The latest proposal is an effort by the DOL to undo a 2021 interpretation issued in the last days of the Trump administration, which the DOL formally withdrew in May 2021. That interpretation listed five factors to be considered in determining independent contractor status: the nature and degree of control over the work; the individual’s opportunity for profit and loss; the amount of skill required for the work; the degree of permanence in the working relationship; and whether the work was part of an integrated unit of production. The first two factors were identified as “core factors.” If both “core factors” point to the same classification, there is a “substantial likelihood” that the classification is correct, according to the 2021 interpretation.

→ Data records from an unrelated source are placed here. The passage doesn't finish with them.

Lemma score_frame_rows (scores : list Agent5.FactorScores) :
  score (prepare scores) = map (frame_row scores) (filter scoreable scores).
Proof. unfold score. apply map_prepare. Qed.

Lemma frame_row_filled (scores : list Agent5.FactorScores)
    (s : Agent5.FactorScores) :
  neutrally_filled s (frame_row scores s).
Proof.
  unfold neutrally_filled, frame_row, composite.
  destruct s as [t m q v].
  cbn [sc_ticker sc_momentum_z sc_quality_z sc_low_vol_z sc_composite_score
       row_ticker row_momentum row_quality row_low_vol invert_low_vol to_row
       Agent5.ticker Agent5.momentum Agent5.quality Agent5.low_vol].
  repeat split; try (intros ->; cbn [invert]; apply zscore_cell_missing).
  destruct m, q, v; cbn [present invert]; rewrite ?zscore_cell_missing; lra.
Qed.

(** *** Steps 5 and 6 *)

Lemma head_nil {A : Type} (n : Z) : head n (@nil A) = [].
Proof. unfold head. destruct (0 <=? n)%Z; apply firstn_nil. Qed.

Lemma nth_error_head {A : Type} (n : Z) (l : list A) (i : nat) (x : A) :
  nth_error (head n l) i = Some x -> nth_error l i = Some x.
Proof.
  unfold head. destruct (0 <=? n)%Z; rewrite nth_error_firstn;
    destruct (Nat.ltb _ _); congruence.
Qed.

Lemma length_head {A : Type} (n : Z) (l : list A) :
  (0 <= n)%Z -> length (head n l) = Nat.min (Z.to_nat n) (length l).
Proof.
  intros Hn. unfold head.
  destruct (Z.leb_spec 0 n); [ apply length_firstn | lia ].
Qed.

Lemma head_all {A : Type} (n : Z) (l : list A) :
  (Z.of_nat (length l) <= n)%Z -> head n l = l.
Proof.
  intros Hn. unfold head.
  destruct (Z.leb_spec 0 n); [ apply firstn_all2; lia | lia ].
Qed.

Lemma nth_error_ranked (f : nat -> Z) (l : list Scored) (start i : nat) :
  nth_error (combine l (map f (seq start (length l)))) i
  = option_map (fun a => (a, f (start + i)%nat)) (nth_error l i).
Proof.
  revert start i. induction l as [ | a l IH]; intros start i.
  - now destruct i.
  - destruct i as [ | i]; cbn [length seq map combine nth_error option_map].
    + now rewrite Nat.add_0_r.
    + rewrite IH. now rewrite Nat.add_succ_r.
Qed.

Lemma nth_error_with_rank (l : list Scored) (i : nat) :
  nth_error (with_rank l) i
  = option_map (fun a => (a, (Z.of_nat i + 1)%Z)) (nth_error l i).
Proof. unfold with_rank. now rewrite nth_error_ranked. Qed.

Lemma length_with_rank (l : list Scored) : length (with_rank l) = length l.
Proof.
  unfold with_rank. rewrite length_combine, length_map, length_seq. lia.
Qed.

(** The frame keeps its number of rows through steps 3 to 5. *)
Create Rewrite HintDb frame_length.
#[local] Hint Rewrite length_with_rank length_score length_prepare : frame_length.

Lemma with_rank_rows (l : list Scored) : map fst (with_rank l) = l.
Proof.
  apply nth_error_ext. intros i.
  rewrite nth_error_map, nth_error_with_rank.
  now destruct (nth_error l i).
Qed.

Lemma rint_0 : rint 0 = 0%Z.
Proof.
  unfold rint. rewrite fp_R0.
  assert (H : Int_part 0 = 0%Z) by (symmetry; apply Int_part_spec; lra).
  rewrite H. destruct (Rlt_dec 0 (1 / 2)); [ reflexivity | lra ].
Qed.

Lemma round4_0 : round4 0 = 0.
Proof. unfold round4. rewrite Rmult_0_l, rint_0. lra. Qed.

Section WithSort.

(** Any sorting routine that meets the contract of
    [sort_values(..., ascending=False)]. *)
Variable sort_values : list Scored -> list Scored.
Hypothesis sort_values_sorts : sorts_descending sort_values.

Lemma sort_values_perm (l : list Scored) : Permutation l (sort_values l).
Proof. apply sort_values_sorts. Qed.

Lemma sort_values_nil : sort_values [] = [].
Proof. apply Permutation_nil, sort_values_perm. Qed.

Lemma length_sort_values (l : list Scored) : length (sort_values l) = length l.
Proof. symmetry. apply Permutation_length, sort_values_perm. Qed.

#[local] Hint Rewrite length_sort_values : frame_length.

(** The early returns of [rank_stocks] agree with its main path. *)
Lemma rank_stocks_unfold (scores : list Agent5.FactorScores) (top_n : option Z) :
  rank_stocks sort_values scores top_n
  = map to_ranked
      (head (effective_top_n top_n)
            (with_rank (sort_values (score (prepare scores))))).
Proof.
  assert (Hnil : map to_ranked
                   (head (effective_top_n top_n)
                         (with_rank (sort_values (score [])))) = []).
  { change (score []) with (@nil Scored). rewrite sort_values_nil.
    change (with_rank []) with (@nil (Scored * Z)). now rewrite head_nil. }
  unfold rank_stocks.
  destruct scores as [ | s l].
  - change (prepare []) with (@nil Row). now rewrite Hnil.
  - destruct (prepare (s :: l)); [ now rewrite Hnil | reflexivity ].
Qed.

Lemma rank_stocks_nth (scores : list Agent5.FactorScores) (top_n : option Z)
    (i : nat) (o : RankedStock) :
  nth_error (rank_stocks sort_values scores top_n) i = Some o ->
  exists sc, nth_error (sort_values (score (prepare scores))) i = Some sc
             /\ o = to_ranked (sc, (Z.of_nat i + 1)%Z).
Proof.
  rewrite rank_stocks_unfold, nth_error_map.
  destruct (nth_error (head _ _) i) as [[sc k] | ] eqn:E; [ | discriminate ].
  apply nth_error_head in E. rewrite nth_error_with_rank in E.
  destruct (nth_error (sort_values _) i) as [sc' | ]; [ | discriminate ].
  cbn in E. injection E as -> <-. intros [= <-]. eauto.
Qed.

Lemma rank_stocks_rows (scores : list Agent5.FactorScores) (top_n : option Z)
    (o : RankedStock) :
  In o (rank_stocks sort_values scores top_n) ->
  exists sc, In sc (score (prepare scores)) /\ o = to_ranked (sc, rank o).
Proof.
  intros Ho. apply In_nth_error in Ho. destruct Ho as [i Hi].
  destruct (rank_stocks_nth _ _ _ _ Hi) as (sc & Hsc & ->).
  exists sc. split; [ | reflexivity ].
  apply nth_error_In in Hsc.
  apply (Permutation_in _ (Permutation_sym (sort_values_perm _)) Hsc).
Qed.

Lemma length_rank_stocks (scores : list Agent5.FactorScores) (top_n : option Z) :
  (0 <= effective_top_n top_n)%Z ->
  length (rank_stocks sort_values scores top_n)
  = Nat.min (Z.to_nat (effective_top_n top_n)) (length (filter scoreable scores)).
Proof.
  intros Hn. rewrite rank_stocks_unfold, length_map, length_head by exact Hn.
  now autorewrite with frame_length.
Qed.

(** *** Missing factors *)

Lemma returned_as_frame_row (scores : list Agent5.FactorScores)
    (s : Agent5.FactorScores) (k : Z) :
  returned_as s (to_ranked (frame_row scores s, k)).
Proof.
  destruct (frame_row_filled scores s) as (Ht & Hm & Hq & Hv & Hc).
  unfold returned_as, to_ranked.
  cbn [ticker momentum_z quality_z low_vol_z rank fst snd].
  split; [ exact Ht | ].
  split; [ intros E; now rewrite (Hm E), round4_0 | ].
  split; [ intros E; now rewrite (Hq E), round4_0 | ].
  split; [ intros E; now rewrite (Hv E), round4_0 | ].
  exists (frame_row scores s). split; [ | reflexivity ].
  repeat split; assumption.
Qed.

(** Every entry of the result is the rounded row of a retained record. *)
Lemma rank_stocks_sources (scores : list Agent5.FactorScores) (top_n : option Z)
    (o : RankedStock) :
  In o (rank_stocks sort_values scores top_n) ->
  exists s, In s scores /\ scoreable s = true
            /\ o = to_ranked (frame_row scores s, rank o).
Proof.
  intros Ho. destruct (rank_stocks_rows _ _ _ Ho) as (sc & Hsc & Heq).
  rewrite score_frame_rows in Hsc. apply in_map_iff in Hsc.
  destruct Hsc as (s & <- & Hs). apply filter_In in Hs.
  exists s. tauto.
Qed.

(** When [top_n] covers the retained universe the result is the whole
    sorted frame. *)
Lemma rank_stocks_covering (scores : list Agent5.FactorScores) (top_n : option Z)
    (i : nat) (sc : Scored) :
  (Z.of_nat (length (filter scoreable scores)) <= effective_top_n top_n)%Z ->
  nth_error (sort_values (score (prepare scores))) i = Some sc ->
  nth_error (rank_stocks sort_values scores top_n) i
  = Some (to_ranked (sc, (Z.of_nat i + 1)%Z)).
Proof.
  intros Hn Hsc. rewrite rank_stocks_unfold, head_all.
  - now rewrite nth_error_map, nth_error_with_rank, Hsc.
  - now autorewrite with frame_length.
Qed.

(** An entry of the result has every row that sorts before it above it. *)
Lemma rank_stocks_above (scores : list Agent5.FactorScores) (top_n : option Z)
    (i j : nat) (sc : Scored) (o : RankedStock) :
  (i < j)%nat ->
  nth_error (rank_stocks sort_values scores top_n) j = Some o ->
  nth_error (sort_values (score (prepare scores))) i = Some sc ->
  nth_error (rank_stocks sort_values scores top_n) i
  = Some (to_ranked (sc, (Z.of_nat i + 1)%Z)).
Proof.
  intros Hij Ho Hsc. rewrite rank_stocks_unfold in Ho |- *.
  rewrite nth_error_map in Ho |- *. unfold head in Ho |- *.
  destruct (0 <=? effective_top_n top_n)%Z;
    rewrite nth_error_firstn in Ho |- *;
    match type of Ho with
    | context [Nat.ltb j ?m] =>
        destruct (Nat.ltb_spec j m); [ | discriminate Ho ];
        destruct (Nat.ltb_spec i m); [ | lia ]
    end;
    now rewrite nth_error_with_rank, Hsc.
Qed.

Lemma retained_returned (scores : list Agent5.FactorScores) (top_n : option Z)
    (s : Agent5.FactorScores) :
  (Z.of_nat (length (filter scoreable scores)) <= effective_top_n top_n)%Z ->
  In s scores -> scoreable s = true ->
  exists i, nth_error (sort_values (score (prepare scores))) i
            = Some (frame_row scores s)
    /\ nth_error (rank_stocks sort_values scores top_n) i
       = Some (to_ranked (frame_row scores s, (Z.of_nat i + 1)%Z)).
Proof.
  intros Hn Hin Hs.
  assert (Hrow : In (frame_row scores s) (sort_values (score (prepare scores)))).
  { apply (Permutation_in _ (sort_values_perm _)).
    rewrite score_frame_rows. apply in_map, filter_In. now split. }
  apply In_nth_error in Hrow. destruct Hrow as [i Hi].
  exists i. split; [ exact Hi | now apply rank_stocks_covering ].
Qed.

(** C1.  The frame that is normalised has exactly the tickers with at least
    one factor present, in input order, and its statistics are those of that
    retained universe: a ticker without any factor takes no part in them.
    Each retained ticker has z-score [0.0] for every factor it lacks and a
    composite equal to the weighted sum over the factors it has.  Every
    entry that [rank_stocks] returns is such a row of a retained ticker,
    rounded to four decimals, with [0.0] for each missing factor; the result
    has as many entries as [top_n] and the number of retained tickers
    allow; and when [top_n] covers the retained tickers, each of them is
    returned. *)
Theorem rank_stocks_drops_and_fills (scores : list Agent5.FactorScores)
    (top_n : option Z) :
  map sc_ticker (score (prepare scores))
  = map Agent5.ticker (filter scoreable scores)
  /\ score (prepare (filter scoreable scores)) = score (prepare scores)
  /\ Forall2 neutrally_filled (filter scoreable scores) (score (prepare scores))
  /\ (forall o, In o (rank_stocks sort_values scores top_n) ->
      exists sc, In sc (score (prepare scores)) /\ o = to_ranked (sc, rank o))
  /\ (forall o, In o (rank_stocks sort_values scores top_n) ->
      exists s, In s scores /\ scoreable s = true /\ returned_as s o)
  /\ ((0 <= effective_top_n top_n)%Z ->
      length (rank_stocks sort_values scores top_n)
      = Nat.min (Z.to_nat (effective_top_n top_n))
                (length (filter scoreable scores)))
  /\ ((Z.of_nat (length (filter scoreable scores)) <= effective_top_n top_n)%Z ->
      forall s, In s scores -> scoreable s = true ->
        exists o, In o (rank_stocks sort_values scores top_n) /\ returned_as s o).
Proof.
  split; [ | split; [ | split; [ | split; [ | split; [ | split ] ] ] ] ].
  - rewrite score_tickers, prepare_retained, map_map. reflexivity.
  - now rewrite prepare_after_drop.
  - apply retained_neutrally_filled.
  - apply rank_stocks_rows.
  - intros o Ho. destruct (rank_stocks_sources _ _ _ Ho) as (s & Hin & Hs & Heq).
    exists s. split; [ exact Hin | split; [ exact Hs | ] ].
    rewrite Heq. apply returned_as_frame_row.
  - apply length_rank_stocks.
  - intros Hn s Hin Hs.
    destruct (retained_returned _ _ _ Hn Hin Hs) as (i & _ & Hi).
    eexists. split; [ eapply nth_error_In, Hi | apply returned_as_frame_row ].
Qed.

The new interpretation advanced by the DOL consists of a six factor “totality-of-the- circumstances” test which examines: the opportunity for profit and loss depending on the managerial skill of the worker; the investments by the worker and employer, with a focus on whether the worker’s investments support its independent business; the degree of permanence in the work relationship; the nature and degree of control by the entity using the worker’s services; the extent to which the work is an integral part of the employer’s business; and whether the worker uses specialized skills to perform the work and whether those skills contribute to business-like initiative No factor or set of factors has particular weight, and additional factors may be considered.
The new test proposed by the DOL is essentially the same as the test historically used by courts in independent contractor misclassification cases. The problem with that test is that it is merely a list of factors, without any real guidance to the correct conclusion. In recurring situations, court decisions provide some, but limited, guidance.
The classification of workers as independent contractors or employees has far-reaching implications. It affects many areas of law besides under the Fair Labor Standards Act, including payroll taxes, employee benefits, workers’ compensation, unemployment compensation, and anti-discrimination laws. Many federal and state agencies are already pursuing misclassification claims, particularly in the construction industry. Many high-profile misclassification disputes involve workers in the “gig” economy, such as ride service and delivery drivers and freelancers.
The proposed interpretation will be open for comment from October 13, 2022 to November 28, 2022, after which the DOL can issue a final interpretation, including any modifications to the proposal it chooses to make.